WHAT YOU WILL DO: Look through the entries below and count the lines with "from" in them; the reply is the number alone.

------ MATERIAL SHOWN

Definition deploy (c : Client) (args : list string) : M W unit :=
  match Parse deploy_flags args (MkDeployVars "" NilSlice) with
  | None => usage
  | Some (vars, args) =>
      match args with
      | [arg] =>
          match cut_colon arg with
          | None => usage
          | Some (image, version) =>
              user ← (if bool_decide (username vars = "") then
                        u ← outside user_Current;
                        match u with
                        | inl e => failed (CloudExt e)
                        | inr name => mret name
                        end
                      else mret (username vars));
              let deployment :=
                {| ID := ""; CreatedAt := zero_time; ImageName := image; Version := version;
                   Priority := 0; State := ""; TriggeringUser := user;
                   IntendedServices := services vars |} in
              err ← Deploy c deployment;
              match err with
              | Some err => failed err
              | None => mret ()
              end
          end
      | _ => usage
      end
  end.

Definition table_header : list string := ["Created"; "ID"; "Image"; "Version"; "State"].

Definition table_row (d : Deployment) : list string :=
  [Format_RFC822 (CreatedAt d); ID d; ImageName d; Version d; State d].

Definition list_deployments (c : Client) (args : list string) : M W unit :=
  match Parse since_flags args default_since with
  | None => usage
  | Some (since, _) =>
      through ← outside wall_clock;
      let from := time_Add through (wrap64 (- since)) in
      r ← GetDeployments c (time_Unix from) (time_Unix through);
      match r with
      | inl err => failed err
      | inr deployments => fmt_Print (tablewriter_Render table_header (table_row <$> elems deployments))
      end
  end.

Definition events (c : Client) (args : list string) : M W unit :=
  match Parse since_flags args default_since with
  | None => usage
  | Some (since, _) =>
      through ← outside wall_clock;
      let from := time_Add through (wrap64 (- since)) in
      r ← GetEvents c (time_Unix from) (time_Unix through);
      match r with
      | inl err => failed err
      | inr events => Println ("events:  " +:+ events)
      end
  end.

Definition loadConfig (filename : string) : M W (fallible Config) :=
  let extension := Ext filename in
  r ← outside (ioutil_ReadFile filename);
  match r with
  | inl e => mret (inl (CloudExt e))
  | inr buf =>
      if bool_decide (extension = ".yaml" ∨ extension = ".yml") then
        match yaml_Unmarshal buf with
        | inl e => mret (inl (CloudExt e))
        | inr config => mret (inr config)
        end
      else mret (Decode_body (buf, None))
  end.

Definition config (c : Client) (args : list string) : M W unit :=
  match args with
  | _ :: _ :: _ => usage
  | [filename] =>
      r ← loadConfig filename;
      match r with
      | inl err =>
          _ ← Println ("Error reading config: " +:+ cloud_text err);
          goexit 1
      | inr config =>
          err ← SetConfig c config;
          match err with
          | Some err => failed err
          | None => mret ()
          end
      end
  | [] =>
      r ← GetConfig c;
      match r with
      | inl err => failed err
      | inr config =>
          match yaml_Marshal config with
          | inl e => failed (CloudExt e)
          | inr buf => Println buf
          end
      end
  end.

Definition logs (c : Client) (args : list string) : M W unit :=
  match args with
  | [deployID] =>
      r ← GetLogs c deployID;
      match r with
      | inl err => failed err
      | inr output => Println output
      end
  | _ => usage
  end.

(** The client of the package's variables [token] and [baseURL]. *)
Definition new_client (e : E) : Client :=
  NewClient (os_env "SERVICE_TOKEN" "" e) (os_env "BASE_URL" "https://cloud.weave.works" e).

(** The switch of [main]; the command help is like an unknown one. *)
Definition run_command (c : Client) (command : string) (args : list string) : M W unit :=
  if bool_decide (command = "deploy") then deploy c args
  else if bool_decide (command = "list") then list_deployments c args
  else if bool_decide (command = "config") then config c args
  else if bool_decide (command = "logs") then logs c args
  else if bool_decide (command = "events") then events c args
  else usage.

------------

EXERCISE RESULT: 4